For training, we use the Jaccard index metric in addition to the accuracy and F1-score. The Jaccard index is also kwown as IoU is a classical metric for semantic segmentation.

.. code-block:: python

    # Poutyne Model on GPU
    model = Model(
        network,
        optimizer,
        criterion,
        batch_metrics=['accuracy'],
        epoch_metrics=['f1', torchmetrics.JaccardIndex(num_classes=22, task="multiclass")],
        device=device,
    )

    # Train
    _ = model.fit_generator(train_loader, valid_loader, epochs=num_epochs, callbacks=callbacks)

Calculation of the scores and visualization of results
======================================================

There is one more helpful feature in Poutyne, which makes the evaluation task more easy and straight forward. Usually, computer vision researchers try to evaluate their trained networks on validation/test datasets by obtaining the scores (accuracy or loss usually). The ``evaluate`` methods in Poutyne provides you the loss and the metrics. In the next few blocks of code, you will see some examples.

.. code-block:: python

    loss, (acc, f1, jaccard) = model.evaluate_generator(test_loader)

We show some of the segmentation results in the image below:

.. code-block:: python

    inputs, ground_truths = next(iter(test_loader))
    outputs = model.predict_on_batch(inputs)
    outputs = outputs.argmax(1)

    outputs = replace_tensor_value_(outputs, 21, 255)
    ground_truths = replace_tensor_value_(ground_truths, 21, 255)

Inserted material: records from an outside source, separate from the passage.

(** A first packet: the header, the length and the bytes [d]. *)
Lemma new_sender_first n cb a sp sec x y b3 b2 b1 b0 d l : table_ok n l -> String.length a = n ->
  (a, sp) ∉ info_key <$> l -> Forall (fun b => 0 <= b < 256) [b3; b2; b1; b0] ->
  Z.of_nat (List.length d) + 6 < 2 ^ 32 ->
  let packet := x :: y :: b3 :: b2 :: b1 :: b0 :: d in
  let '(m, r) := reassemble true (sec =? CA_BLE_PACKET_SECURE) packet None in
  entry_step n cb (a, sp) (view l) m r
    (new_sender cb a sp CA_BLE_PACKET_START sec (packet ++ [0])
       (Z.of_nat (List.length packet)) l).
Proof.
  intros Ht Ha Hk Hb Hd. cbv zeta. cbn [reassemble]. rewrite !Forall_cons in Hb.
  destruct Hb as (Hb3 & Hb2 & Hb1 & Hb0 & _). unfold new_sender. cbn [app Z.eqb CA_BLE_PACKET_START CA_BLE_PACKET_NOT_START].
  change CA_BLE_LENGTH_HEADER_SIZE with 4. change CA_BLE_HEADER_SIZE with 2.
  rewrite (CAParseHeaderPayloadLength_value x y b3 b2 b1 b0 (d ++ [0])) by done.
  cbn [mbind option_bind]. set (total := be_value b3 b2 b1 b0).
  assert (Htot : 0 <= total < 2 ^ 32) by (unfold total, be_value; lia).
  assert (Hgone : entry_step n cb (a, sp) (view l) None None (Some (l, []))).
  { exists l. split; [done|]. split; [done|].
    by rewrite partial_alter_none by by apply view_fresh. }
  destruct (Z.eqb_spec total 0) as [Et|Et]; [done|].
  cbn [orb].
  assert (El : u32 (Z.of_nat (List.length (x :: y :: b3 :: b2 :: b1 :: b0 :: d)) - (2 + 4))
               = Z.of_nat (List.length d)).
  { cbn [List.length]. rewrite wrap_id; [lia|]. unfold in_width. lia. }
  rewrite El.
  destruct (Z.eqb_spec total (2 ^ 32 - 1)) as [Em|Em].
  { by rewrite Em. }
  rewrite (wrap_id 32 (total + 1)) by (unfold in_width; lia).
  rewrite (proj2 (Z.eqb_neq (total + 1) 0)) by lia. cbn [orb]. rewrite Z.add_0_l.
  destruct (Z.ltb_spec total (Z.of_nat (List.length d))) as [Hg|Hg]; [done|].
  pose proof (read_block_app [x; y; b3; b2; b1; b0] d [0] (2 + 4) (Z.of_nat (List.length d))) as R.
  cbn [app] in R. rewrite R by done. cbn [mbind option_bind].
  rewrite (wrap_id 32 (Z.of_nat (List.length d))) by (unfold in_width; lia).
  destruct (split_block (replicate (Z.to_nat (total + 1)) 0) (List.length d)) as (u & v & Ev & Hu);
    [rewrite length_replicate; lia|].
  pose proof (write_block_app [] u v d 0) as Wr. cbn [app] in Wr. rewrite Ev, Wr by done.
  cbn [mbind option_bind s_addr s_port].
  set (i := mk_sender _ _ _ _ _ _).
  pose proof (find_last 0 a sp l i (find_fresh n a sp l Ht Ha Hk) eq_refl) as Hf.
  change (CALEGetSenderInfo a sp (l ++ [i]) = Some (List.length l, i)) in Hf.
  rewrite Hf. cbn [mbind option_bind].
  assert (Hlen : Z.of_nat (List.length (d ++ v)) = total + 1).
  { rewrite length_app. apply (f_equal (@List.length Z)) in Ev.
    rewrite length_replicate, length_app in Ev. lia. }
  destruct (deliver_step n cb i l []) as (m & r & Hc & Hs).
  - split_and!; cbn [recvDataLen totalDataLen defragData i]; lia.
  - by rewrite app_nil_r.
  - done.
  - by rewrite app_nil_r.
  - rewrite app_nil_r in Hs.
    replace (mk_partial (sec =? CA_BLE_PACKET_SECURE) total d) with (info_partial i);
      [by rewrite Hc|].
    unfold info_partial, i. cbn. rewrite Nat2Z.id. by rewrite take_app_length.
Qed.

(** Five bytes: the last byte of the length is the zero cell after the packet. *)
Lemma new_sender_short n cb a sp sec x y b3 b2 b1 l : table_ok n l ->
  (a, sp) ∉ info_key <$> l -> Forall (fun b => 0 <= b < 256) [b3; b2; b1] ->
  entry_step n cb (a, sp) (view l) None None
    (new_sender cb a sp CA_BLE_PACKET_START sec ([x; y; b3; b2; b1] ++ [0]) 5 l).
Proof.
  intros Ht Hk Hb. rewrite !Forall_cons in Hb. destruct Hb as (Hb3 & Hb2 & Hb1 & _).
  assert (Hgone : entry_step n cb (a, sp) (view l) None None (Some (l, []))).
  { exists l. split; [done|]. split; [done|].
    by rewrite partial_alter_none by by apply view_fresh. }
  unfold new_sender. cbn [app Z.eqb CA_BLE_PACKET_START CA_BLE_PACKET_NOT_START].
  change CA_BLE_LENGTH_HEADER_SIZE with 4. change CA_BLE_HEADER_SIZE with 2.
  rewrite (CAParseHeaderPayloadLength_value x y b3 b2 b1 0 []) by lia.
  cbn [mbind option_bind]. change (u32 (5 - (2 + 4))) with (2 ^ 32 - 1).
  destruct (_ =? 0); [done|]. destruct (_ =? 0); [done|].
  rewrite (proj2 (Z.ltb_lt _ _)); [done|]. unfold be_value. lia.
Qed.

Lemma more_data_step n cb i l1 l2 x y d : table_ok n (l1 ++ i :: l2) ->
  Z.of_nat (List.length d) + 2 < 2 ^ 32 ->
  let packet := x :: y :: d in
  let '(m, r) := reassemble false true packet (Some (info_partial i)) in
  entry_step n cb (info_key i) (view (l1 ++ l2)) m r
    (more_data cb i (List.length l1) (packet ++ [0]) (Z.of_nat (List.length packet))
       (l1 ++ i :: l2)).
Proof.
  intros Ht Hd. cbv zeta. apply table_mid in Ht as (Ht & (Hr & Htot & Hbuf) & Hn & Hk).
  unfold more_data. change CA_BLE_HEADER_SIZE with 2.
  assert (El : u32 (Z.of_nat (List.length (x :: y :: d)) - 2) = Z.of_nat (List.length d)).
  { cbn [List.length]. rewrite wrap_id; [lia|]. unfold in_width. lia. }
  rewrite El. cbn [reassemble info_partial p_total p_bytes p_secure drop].
  destruct (split_block (defragData i) (Z.to_nat (recvDataLen i))) as (got & free & Eb & Hgot); [lia|].
  rewrite Eb, length_app in Hbuf. rewrite Eb.
  assert (Et : take (Z.to_nat (recvDataLen i)) (got ++ free) = got)
    by (rewrite <- Hgot; apply take_app_length).
  rewrite Et, drop_0, length_app.
  destruct (Z.ltb_spec (totalDataLen i) (recvDataLen i + Z.of_nat (List.length d))) as [Hg|Hg].
  { rewrite (proj2 (Z.ltb_lt _ _)) by lia. exists (l1 ++ l2).
    assert (Hdel : delete (List.length l1) (l1 ++ i :: l2) = l1 ++ l2) by apply delete_middle.
    rewrite Hdel. split; [done|]. split; [done|].
    by rewrite partial_alter_none by by apply view_fresh. }
  rewrite (proj2 (Z.ltb_ge _ _)) by lia.
  pose proof (read_block_app [x; y] d [0] 2 (Z.of_nat (List.length d))) as R.
  cbn [app] in *. rewrite R by done. cbn [mbind option_bind].
  destruct (split_block free (List.length d)) as (u & v & -> & Hu); [lia|].
  rewrite (write_block_app got u v d) by lia. cbn [mbind option_bind].
  rewrite wrap_id by (unfold in_width; lia). set (i' := mk_sender _ _ _ _ _ _).
  assert (Hins : <[List.length l1 := i']> (l1 ++ i :: l2) = l1 ++ i' :: l2)
    by (by rewrite insert_app_r_alt, Nat.sub_diag by done).
  rewrite Hins. destruct (deliver_step n cb i' l1 l2) as (m & r & Hc & Hs); [|done..|].
  - unfold info_fits, i'. cbn [recvDataLen totalDataLen defragData]. rewrite !length_app in *. lia.
  - replace (mk_partial (s_secure i) (totalDataLen i) (got ++ d)) with (info_partial i');
      [by rewrite Hc|].
    unfold info_partial, i'. cbn [s_secure totalDataLen recvDataLen defragData]. f_equal.
    rewrite app_assoc. apply take_app_length'. rewrite length_app. lia.
Qed.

    plt_inputs = np.clip(inputs.numpy().transpose((0, 2, 3, 1)) * imagenet_std + imagenet_mean, 0, 1)
    fig = plot_images(plt_inputs)
    fig.suptitle("Images")

    pil_outputs = [array1d_to_pil_image(out) for out in outputs]
    fig = plot_images(pil_outputs)
    fig.suptitle("Predictions")

    pil_ground_truths = [array1d_to_pil_image(gt) for gt in ground_truths.numpy()]
    fig = plot_images(pil_ground_truths)
    _ = fig.suptitle("Ground truths")

.. image:: /_static/img/semantic_segmentation/voc_segment_test_batch.png

.. image:: /_static/img/semantic_segmentation/voc_segment_test_out.png

.. image:: /_static/img/semantic_segmentation/voc_segment_test_gt.png

Last note
=========

This example shows you how to design and train your own segmentation network simply. However, to get better results, you can play with the hyperparameters and do further finetuning to increase the accuracy.